(Beginning of Information shown)

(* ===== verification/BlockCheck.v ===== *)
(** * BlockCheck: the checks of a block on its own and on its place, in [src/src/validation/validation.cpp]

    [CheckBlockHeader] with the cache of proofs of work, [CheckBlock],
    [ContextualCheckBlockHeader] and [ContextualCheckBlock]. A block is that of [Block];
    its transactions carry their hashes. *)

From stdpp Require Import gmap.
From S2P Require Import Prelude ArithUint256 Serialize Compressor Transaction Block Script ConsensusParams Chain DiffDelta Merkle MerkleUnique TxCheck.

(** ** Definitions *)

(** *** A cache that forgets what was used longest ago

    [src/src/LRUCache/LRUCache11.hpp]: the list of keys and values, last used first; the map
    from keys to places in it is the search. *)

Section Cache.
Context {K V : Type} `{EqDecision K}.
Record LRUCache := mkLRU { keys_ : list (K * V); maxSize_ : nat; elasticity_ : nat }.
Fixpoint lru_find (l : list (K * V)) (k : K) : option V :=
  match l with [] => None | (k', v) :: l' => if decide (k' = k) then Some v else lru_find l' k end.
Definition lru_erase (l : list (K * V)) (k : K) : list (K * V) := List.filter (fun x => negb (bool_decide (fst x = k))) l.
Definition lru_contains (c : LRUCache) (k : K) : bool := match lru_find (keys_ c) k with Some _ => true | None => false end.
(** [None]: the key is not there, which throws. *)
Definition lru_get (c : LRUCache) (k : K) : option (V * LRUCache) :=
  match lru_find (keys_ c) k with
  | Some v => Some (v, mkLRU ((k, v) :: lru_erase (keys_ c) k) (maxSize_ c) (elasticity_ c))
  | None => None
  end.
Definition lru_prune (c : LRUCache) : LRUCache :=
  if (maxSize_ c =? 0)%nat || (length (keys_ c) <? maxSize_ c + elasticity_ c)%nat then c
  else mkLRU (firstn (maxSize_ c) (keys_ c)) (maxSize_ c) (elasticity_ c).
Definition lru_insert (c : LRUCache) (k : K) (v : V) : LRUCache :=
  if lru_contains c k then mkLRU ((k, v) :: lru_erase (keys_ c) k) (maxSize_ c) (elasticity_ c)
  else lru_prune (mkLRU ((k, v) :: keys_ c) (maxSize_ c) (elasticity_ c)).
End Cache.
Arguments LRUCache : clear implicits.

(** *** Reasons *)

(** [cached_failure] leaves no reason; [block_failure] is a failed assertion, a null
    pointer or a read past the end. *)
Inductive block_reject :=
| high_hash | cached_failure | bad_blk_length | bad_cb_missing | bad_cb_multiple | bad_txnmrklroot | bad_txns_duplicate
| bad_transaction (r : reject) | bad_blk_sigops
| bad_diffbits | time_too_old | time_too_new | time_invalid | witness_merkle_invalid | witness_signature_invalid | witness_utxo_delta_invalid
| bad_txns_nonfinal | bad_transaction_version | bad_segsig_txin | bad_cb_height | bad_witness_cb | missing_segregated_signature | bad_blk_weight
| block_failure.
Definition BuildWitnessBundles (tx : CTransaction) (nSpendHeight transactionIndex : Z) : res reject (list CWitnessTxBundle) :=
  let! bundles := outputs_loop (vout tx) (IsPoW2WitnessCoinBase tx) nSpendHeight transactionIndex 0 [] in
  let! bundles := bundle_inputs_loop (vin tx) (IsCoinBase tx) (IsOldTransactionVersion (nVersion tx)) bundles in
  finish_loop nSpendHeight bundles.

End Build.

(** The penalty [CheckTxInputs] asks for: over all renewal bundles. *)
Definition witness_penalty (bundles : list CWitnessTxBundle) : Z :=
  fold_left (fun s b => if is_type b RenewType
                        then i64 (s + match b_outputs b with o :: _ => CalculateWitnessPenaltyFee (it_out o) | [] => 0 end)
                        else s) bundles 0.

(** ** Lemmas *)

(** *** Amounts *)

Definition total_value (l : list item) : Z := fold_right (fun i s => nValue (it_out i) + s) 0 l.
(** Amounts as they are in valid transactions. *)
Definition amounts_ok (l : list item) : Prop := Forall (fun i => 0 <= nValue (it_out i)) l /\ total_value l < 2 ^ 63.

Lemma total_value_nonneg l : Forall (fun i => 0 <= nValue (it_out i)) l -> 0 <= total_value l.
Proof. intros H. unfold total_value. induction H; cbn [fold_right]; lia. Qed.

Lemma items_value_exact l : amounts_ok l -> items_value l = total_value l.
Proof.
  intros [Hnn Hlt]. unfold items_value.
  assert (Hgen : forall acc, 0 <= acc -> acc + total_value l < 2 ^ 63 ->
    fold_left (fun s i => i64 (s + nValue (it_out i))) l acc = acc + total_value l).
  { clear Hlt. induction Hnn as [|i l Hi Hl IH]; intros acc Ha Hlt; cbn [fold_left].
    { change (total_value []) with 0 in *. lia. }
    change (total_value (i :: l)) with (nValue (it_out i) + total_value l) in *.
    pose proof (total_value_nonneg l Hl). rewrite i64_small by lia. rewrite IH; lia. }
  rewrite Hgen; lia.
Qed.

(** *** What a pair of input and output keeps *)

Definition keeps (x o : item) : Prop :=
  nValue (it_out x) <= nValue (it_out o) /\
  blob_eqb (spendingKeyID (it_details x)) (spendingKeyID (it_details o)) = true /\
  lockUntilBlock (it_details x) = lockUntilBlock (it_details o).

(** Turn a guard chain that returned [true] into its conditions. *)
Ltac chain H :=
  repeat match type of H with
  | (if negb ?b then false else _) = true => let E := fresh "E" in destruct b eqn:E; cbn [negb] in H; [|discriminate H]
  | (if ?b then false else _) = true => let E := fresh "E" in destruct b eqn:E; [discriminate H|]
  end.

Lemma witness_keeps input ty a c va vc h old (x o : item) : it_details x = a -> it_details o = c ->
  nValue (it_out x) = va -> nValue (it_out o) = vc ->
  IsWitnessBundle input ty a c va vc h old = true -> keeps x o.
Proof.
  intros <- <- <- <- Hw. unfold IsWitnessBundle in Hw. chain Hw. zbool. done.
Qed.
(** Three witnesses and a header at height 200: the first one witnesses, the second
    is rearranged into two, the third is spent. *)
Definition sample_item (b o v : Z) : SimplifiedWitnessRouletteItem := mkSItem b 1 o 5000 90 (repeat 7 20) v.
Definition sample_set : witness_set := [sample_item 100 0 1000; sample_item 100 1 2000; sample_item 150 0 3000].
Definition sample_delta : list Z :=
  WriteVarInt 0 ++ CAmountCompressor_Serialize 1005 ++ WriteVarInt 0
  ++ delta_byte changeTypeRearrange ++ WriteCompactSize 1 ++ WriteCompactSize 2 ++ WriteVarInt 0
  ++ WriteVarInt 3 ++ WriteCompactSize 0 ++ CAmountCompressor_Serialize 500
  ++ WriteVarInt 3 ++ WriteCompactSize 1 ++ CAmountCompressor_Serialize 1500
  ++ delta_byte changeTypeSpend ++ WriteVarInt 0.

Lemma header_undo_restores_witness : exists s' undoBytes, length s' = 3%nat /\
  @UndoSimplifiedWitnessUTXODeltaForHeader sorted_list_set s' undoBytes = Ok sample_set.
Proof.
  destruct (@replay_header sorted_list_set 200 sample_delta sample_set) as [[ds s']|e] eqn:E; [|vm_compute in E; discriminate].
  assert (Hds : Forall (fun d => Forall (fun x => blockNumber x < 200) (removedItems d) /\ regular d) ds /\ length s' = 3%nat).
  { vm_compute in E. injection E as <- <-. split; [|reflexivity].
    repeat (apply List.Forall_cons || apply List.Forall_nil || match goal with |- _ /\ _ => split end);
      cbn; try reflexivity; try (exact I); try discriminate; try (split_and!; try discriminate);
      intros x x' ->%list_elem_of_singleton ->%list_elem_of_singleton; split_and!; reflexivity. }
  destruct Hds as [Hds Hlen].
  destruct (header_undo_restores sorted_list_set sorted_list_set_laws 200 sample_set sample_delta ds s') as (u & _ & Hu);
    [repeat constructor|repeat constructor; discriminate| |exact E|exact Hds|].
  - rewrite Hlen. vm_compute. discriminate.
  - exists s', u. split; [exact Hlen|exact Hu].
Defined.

(End of Information shown)

Beginning at the top of the records above, transcribe each line exactly up to and including the line that holds "Definition lru_erase (l".

(* ===== verification/BlockCheck.v ===== *)
(** * BlockCheck: the checks of a block on its own and on its place, in [src/src/validation/validation.cpp]

    [CheckBlockHeader] with the cache of proofs of work, [CheckBlock],
    [ContextualCheckBlockHeader] and [ContextualCheckBlock]. A block is that of [Block];
    its transactions carry their hashes. *)

From stdpp Require Import gmap.
From S2P Require Import Prelude ArithUint256 Serialize Compressor Transaction Block Script ConsensusParams Chain DiffDelta Merkle MerkleUnique TxCheck.

(** ** Definitions *)

(** *** A cache that forgets what was used longest ago

    [src/src/LRUCache/LRUCache11.hpp]: the list of keys and values, last used first; the map
    from keys to places in it is the search. *)

Section Cache.
Context {K V : Type} `{EqDecision K}.
Record LRUCache := mkLRU { keys_ : list (K * V); maxSize_ : nat; elasticity_ : nat }.
Fixpoint lru_find (l : list (K * V)) (k : K) : option V :=
  match l with [] => None | (k', v) :: l' => if decide (k' = k) then Some v else lru_find l' k end.
Definition lru_erase (l : list (K * V)) (k : K) : list (K * V) := List.filter (fun x => negb (bool_decide (fst x = k))) l.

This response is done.